***** Dataset excerpts *****

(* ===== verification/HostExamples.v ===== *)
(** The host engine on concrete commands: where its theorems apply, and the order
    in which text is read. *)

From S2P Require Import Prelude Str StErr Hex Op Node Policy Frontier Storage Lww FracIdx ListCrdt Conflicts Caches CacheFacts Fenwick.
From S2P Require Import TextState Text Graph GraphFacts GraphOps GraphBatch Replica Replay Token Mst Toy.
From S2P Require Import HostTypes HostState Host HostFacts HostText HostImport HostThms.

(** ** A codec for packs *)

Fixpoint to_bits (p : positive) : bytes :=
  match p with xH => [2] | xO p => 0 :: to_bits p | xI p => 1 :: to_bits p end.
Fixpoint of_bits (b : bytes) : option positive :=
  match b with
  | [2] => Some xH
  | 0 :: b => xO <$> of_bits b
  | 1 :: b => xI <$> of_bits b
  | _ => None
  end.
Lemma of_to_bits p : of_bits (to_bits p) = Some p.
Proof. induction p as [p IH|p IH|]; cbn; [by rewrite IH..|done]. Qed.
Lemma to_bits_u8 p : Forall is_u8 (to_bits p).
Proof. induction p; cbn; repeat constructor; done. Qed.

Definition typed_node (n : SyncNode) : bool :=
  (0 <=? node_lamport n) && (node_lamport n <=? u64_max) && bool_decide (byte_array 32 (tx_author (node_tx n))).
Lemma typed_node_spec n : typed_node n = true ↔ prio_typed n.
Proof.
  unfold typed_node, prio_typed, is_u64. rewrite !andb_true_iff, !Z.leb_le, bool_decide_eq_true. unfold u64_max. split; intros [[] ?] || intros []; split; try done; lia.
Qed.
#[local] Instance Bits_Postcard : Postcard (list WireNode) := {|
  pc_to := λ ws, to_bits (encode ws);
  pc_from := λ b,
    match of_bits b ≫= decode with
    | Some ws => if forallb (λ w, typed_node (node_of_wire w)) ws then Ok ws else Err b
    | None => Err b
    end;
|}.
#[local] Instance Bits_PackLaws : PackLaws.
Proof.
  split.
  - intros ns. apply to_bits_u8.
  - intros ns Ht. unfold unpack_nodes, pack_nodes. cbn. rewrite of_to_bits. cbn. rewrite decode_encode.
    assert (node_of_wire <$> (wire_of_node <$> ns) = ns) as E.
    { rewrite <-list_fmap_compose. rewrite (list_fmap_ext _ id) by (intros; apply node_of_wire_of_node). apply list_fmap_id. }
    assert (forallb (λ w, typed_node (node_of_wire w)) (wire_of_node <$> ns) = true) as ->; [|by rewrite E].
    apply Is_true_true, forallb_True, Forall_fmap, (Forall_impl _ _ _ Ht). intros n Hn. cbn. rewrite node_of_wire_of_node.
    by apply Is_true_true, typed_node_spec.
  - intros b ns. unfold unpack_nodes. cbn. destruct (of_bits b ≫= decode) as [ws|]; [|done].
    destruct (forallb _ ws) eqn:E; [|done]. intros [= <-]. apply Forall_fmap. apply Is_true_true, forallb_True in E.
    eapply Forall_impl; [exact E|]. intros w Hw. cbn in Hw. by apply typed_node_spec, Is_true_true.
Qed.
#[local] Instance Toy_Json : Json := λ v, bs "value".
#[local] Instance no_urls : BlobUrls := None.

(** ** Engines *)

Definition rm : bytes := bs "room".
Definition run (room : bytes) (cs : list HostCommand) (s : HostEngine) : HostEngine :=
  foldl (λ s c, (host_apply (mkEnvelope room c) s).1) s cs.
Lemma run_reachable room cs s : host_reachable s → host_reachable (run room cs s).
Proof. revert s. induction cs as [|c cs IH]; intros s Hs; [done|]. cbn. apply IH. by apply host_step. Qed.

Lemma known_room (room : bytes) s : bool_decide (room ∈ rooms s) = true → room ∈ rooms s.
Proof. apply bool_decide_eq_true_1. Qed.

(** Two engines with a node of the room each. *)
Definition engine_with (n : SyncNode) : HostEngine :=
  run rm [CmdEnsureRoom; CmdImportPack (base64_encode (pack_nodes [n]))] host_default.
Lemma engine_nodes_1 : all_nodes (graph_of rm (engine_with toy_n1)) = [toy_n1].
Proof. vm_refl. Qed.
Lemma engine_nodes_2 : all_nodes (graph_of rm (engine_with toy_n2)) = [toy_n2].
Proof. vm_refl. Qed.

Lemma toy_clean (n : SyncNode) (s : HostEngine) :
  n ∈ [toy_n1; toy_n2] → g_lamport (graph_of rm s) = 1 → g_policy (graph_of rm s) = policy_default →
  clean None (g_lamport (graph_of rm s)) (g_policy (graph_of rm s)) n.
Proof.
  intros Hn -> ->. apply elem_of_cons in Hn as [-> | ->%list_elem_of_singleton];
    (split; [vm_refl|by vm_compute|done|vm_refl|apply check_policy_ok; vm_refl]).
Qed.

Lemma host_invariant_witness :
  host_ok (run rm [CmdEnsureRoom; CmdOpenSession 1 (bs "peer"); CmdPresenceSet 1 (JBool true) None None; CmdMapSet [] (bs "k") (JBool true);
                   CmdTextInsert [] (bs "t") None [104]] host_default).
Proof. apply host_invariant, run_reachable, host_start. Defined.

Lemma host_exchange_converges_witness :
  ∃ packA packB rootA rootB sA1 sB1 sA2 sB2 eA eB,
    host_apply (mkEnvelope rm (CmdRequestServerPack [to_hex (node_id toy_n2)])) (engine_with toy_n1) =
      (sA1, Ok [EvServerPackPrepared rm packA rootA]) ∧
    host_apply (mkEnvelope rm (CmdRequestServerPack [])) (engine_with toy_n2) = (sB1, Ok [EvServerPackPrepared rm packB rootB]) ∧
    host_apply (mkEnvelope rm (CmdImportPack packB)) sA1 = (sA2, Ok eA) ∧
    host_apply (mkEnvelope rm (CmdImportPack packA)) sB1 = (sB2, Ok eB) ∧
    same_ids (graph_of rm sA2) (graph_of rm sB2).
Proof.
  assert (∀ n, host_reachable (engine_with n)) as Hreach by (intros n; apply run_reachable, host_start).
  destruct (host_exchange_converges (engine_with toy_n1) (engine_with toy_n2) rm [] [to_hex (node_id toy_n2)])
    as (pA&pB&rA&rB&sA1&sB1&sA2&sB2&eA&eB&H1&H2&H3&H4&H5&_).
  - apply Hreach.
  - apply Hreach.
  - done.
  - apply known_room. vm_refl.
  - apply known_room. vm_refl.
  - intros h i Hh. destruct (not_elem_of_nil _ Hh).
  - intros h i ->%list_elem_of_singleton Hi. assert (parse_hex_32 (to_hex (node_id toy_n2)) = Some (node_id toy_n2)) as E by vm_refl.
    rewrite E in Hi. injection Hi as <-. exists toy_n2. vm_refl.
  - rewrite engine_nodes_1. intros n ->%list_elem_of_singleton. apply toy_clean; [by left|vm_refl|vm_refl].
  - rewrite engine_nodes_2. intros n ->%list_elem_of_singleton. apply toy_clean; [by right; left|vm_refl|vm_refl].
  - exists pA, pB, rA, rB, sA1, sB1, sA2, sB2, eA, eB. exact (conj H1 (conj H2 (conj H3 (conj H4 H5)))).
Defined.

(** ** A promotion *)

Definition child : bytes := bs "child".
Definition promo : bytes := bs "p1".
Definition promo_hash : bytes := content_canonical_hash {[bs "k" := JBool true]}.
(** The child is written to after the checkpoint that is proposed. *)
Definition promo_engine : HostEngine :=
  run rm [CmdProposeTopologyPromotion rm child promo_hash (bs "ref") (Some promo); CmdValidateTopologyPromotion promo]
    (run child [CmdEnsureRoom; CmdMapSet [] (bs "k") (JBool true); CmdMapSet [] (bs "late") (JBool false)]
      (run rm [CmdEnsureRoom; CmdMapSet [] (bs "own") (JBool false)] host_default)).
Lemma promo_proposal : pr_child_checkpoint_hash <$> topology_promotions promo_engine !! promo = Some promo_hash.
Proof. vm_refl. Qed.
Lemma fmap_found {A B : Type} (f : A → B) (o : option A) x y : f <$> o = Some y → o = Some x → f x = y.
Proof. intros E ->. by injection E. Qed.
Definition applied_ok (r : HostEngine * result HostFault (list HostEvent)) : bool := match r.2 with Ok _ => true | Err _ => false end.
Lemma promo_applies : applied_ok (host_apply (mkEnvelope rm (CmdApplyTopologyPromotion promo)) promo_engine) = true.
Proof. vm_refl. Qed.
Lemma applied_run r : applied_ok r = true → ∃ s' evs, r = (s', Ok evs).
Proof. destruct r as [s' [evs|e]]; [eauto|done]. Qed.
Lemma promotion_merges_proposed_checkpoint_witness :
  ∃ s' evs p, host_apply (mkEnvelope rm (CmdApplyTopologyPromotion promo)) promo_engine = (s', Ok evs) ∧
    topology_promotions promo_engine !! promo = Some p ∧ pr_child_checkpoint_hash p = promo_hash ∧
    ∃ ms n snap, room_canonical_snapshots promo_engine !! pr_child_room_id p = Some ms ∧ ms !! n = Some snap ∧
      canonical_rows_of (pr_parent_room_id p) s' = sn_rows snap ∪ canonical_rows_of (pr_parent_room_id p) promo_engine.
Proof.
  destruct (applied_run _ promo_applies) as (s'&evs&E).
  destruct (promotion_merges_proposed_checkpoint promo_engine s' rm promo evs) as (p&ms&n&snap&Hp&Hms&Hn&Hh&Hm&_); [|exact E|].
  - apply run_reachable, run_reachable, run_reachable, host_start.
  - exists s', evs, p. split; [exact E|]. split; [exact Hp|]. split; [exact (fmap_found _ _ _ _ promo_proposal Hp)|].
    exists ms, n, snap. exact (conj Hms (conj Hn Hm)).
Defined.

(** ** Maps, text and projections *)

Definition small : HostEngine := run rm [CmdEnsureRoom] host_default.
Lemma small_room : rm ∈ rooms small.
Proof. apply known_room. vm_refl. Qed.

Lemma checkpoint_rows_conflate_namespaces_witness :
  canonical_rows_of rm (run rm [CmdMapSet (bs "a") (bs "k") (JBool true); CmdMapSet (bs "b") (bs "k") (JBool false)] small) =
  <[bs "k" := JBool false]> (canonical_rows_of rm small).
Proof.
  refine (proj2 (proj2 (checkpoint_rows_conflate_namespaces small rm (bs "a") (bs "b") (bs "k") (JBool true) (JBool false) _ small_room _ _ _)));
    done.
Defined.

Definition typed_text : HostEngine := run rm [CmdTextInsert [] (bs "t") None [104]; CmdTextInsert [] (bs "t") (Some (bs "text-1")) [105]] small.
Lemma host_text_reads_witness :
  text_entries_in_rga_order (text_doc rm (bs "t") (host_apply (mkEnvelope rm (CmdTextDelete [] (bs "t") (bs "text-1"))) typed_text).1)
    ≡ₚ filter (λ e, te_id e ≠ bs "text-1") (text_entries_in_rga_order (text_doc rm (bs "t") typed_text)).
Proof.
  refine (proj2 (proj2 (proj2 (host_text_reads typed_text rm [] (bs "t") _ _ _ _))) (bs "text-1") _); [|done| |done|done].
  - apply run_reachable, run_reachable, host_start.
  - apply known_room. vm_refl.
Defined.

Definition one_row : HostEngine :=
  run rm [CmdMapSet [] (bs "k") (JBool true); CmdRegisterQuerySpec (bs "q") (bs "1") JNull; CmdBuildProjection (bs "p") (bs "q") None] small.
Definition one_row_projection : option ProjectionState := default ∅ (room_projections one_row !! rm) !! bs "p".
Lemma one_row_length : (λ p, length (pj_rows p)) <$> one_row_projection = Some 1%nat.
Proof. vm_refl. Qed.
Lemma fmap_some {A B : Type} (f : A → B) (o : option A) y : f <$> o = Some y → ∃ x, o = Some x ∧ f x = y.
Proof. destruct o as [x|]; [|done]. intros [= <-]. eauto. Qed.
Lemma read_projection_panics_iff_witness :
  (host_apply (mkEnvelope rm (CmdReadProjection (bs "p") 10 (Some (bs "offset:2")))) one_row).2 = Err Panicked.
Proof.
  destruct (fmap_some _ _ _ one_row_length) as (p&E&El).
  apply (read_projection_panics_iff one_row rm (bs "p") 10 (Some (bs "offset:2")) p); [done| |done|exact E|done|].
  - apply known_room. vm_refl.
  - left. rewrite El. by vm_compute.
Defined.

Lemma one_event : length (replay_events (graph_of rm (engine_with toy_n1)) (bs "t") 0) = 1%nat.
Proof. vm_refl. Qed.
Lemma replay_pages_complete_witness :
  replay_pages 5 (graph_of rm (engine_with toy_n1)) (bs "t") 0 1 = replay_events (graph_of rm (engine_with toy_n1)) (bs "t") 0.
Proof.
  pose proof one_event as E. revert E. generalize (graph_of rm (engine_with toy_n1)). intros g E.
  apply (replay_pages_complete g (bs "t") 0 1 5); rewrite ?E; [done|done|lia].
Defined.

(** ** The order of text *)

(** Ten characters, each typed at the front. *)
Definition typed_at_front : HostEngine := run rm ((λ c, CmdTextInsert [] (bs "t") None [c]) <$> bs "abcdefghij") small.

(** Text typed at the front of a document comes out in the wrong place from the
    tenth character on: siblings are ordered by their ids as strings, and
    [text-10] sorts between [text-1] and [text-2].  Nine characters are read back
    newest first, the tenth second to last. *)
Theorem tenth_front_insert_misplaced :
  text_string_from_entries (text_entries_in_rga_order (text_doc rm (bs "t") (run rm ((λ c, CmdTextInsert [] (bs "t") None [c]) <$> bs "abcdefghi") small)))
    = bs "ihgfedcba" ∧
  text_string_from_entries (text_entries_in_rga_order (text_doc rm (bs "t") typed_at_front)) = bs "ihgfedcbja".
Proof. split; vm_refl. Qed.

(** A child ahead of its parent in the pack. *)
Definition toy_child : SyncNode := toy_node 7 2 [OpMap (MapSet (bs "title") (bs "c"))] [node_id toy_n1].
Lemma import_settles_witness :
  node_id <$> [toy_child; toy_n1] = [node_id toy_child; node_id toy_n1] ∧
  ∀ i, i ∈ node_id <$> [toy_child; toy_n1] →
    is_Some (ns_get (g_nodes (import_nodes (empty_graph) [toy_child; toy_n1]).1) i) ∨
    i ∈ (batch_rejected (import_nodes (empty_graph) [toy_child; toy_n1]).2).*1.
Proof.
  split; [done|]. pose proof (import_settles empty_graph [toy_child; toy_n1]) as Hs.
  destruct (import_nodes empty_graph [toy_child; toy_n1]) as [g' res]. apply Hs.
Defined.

*****
***** Dataset excerpts *****

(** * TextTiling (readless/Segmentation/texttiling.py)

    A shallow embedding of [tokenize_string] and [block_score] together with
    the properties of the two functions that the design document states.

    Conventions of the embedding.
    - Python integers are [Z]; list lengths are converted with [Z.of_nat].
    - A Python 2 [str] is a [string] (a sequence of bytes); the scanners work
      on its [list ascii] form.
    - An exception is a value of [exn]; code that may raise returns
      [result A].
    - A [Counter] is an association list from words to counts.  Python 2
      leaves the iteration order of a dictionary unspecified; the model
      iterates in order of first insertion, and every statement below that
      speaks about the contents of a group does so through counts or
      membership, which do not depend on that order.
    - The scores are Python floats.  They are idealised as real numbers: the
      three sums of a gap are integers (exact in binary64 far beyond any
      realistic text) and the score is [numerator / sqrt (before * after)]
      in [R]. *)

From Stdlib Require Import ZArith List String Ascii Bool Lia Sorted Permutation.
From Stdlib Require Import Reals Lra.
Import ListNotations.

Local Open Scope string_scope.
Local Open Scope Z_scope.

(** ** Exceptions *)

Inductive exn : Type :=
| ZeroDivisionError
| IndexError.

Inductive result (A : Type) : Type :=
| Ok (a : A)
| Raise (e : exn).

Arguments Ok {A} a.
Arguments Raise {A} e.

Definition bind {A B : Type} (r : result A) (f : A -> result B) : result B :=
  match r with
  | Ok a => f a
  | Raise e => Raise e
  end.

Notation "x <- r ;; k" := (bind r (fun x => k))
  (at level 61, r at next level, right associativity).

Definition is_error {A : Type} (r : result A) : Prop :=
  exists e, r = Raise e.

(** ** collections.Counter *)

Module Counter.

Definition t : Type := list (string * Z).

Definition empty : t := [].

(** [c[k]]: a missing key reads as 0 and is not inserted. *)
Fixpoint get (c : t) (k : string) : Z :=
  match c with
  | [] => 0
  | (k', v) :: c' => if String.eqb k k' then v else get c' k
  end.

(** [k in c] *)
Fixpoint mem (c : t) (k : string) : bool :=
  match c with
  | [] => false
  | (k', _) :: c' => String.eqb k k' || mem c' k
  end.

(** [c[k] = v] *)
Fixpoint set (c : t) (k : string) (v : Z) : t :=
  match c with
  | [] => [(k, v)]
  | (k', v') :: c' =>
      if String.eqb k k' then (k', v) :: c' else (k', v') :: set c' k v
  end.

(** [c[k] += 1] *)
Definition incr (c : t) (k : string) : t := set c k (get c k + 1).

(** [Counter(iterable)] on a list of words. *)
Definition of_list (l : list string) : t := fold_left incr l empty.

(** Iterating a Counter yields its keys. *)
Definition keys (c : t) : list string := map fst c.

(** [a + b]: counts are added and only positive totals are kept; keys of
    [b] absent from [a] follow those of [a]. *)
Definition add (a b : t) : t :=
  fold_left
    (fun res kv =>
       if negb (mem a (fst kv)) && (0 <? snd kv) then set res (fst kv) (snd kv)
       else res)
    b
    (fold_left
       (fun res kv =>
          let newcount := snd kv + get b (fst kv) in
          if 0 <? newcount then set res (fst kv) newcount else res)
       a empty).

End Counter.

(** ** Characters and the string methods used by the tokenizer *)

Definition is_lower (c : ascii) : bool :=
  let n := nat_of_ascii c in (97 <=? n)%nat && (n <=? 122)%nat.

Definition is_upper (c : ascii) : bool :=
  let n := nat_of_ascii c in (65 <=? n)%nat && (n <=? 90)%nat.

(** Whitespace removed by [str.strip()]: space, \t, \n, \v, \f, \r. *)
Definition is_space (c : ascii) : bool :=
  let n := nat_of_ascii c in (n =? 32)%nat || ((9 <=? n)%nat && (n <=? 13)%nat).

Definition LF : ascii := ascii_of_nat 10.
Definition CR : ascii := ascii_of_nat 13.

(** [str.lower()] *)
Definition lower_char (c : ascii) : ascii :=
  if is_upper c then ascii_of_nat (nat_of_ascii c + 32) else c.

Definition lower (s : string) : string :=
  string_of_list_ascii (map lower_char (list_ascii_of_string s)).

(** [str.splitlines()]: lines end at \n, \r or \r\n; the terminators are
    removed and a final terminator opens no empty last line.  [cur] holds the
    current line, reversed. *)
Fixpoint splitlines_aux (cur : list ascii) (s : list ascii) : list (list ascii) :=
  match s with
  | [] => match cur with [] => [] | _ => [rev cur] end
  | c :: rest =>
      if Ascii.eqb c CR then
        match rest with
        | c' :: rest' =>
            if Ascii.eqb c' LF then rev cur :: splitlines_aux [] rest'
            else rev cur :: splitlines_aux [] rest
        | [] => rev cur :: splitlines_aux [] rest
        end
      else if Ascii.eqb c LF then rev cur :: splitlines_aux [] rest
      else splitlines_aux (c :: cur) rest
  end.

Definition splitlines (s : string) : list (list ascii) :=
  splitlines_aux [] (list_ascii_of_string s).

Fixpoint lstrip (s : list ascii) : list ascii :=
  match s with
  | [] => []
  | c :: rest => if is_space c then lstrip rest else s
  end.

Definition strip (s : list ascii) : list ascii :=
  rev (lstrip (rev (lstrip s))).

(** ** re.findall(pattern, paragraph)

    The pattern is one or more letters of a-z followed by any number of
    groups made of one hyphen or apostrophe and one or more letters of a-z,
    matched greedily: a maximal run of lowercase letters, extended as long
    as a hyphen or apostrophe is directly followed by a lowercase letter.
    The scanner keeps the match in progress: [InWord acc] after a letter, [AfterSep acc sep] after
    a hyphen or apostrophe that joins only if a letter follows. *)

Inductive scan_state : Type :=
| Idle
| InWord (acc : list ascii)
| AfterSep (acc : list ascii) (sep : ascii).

*****

Give the exact lines, and only those, from the line containing "(0 <=? node_lamport" through the line containing "- intros ns. apply to_bits_u8." in the entries above.

  (0 <=? node_lamport n) && (node_lamport n <=? u64_max) && bool_decide (byte_array 32 (tx_author (node_tx n))).
Lemma typed_node_spec n : typed_node n = true ↔ prio_typed n.
Proof.
  unfold typed_node, prio_typed, is_u64. rewrite !andb_true_iff, !Z.leb_le, bool_decide_eq_true. unfold u64_max. split; intros [[] ?] || intros []; split; try done; lia.
Qed.
#[local] Instance Bits_Postcard : Postcard (list WireNode) := {|
  pc_to := λ ws, to_bits (encode ws);
  pc_from := λ b,
    match of_bits b ≫= decode with
    | Some ws => if forallb (λ w, typed_node (node_of_wire w)) ws then Ok ws else Err b
    | None => Err b
    end;
|}.
#[local] Instance Bits_PackLaws : PackLaws.
Proof.
  split.
  - intros ns. apply to_bits_u8.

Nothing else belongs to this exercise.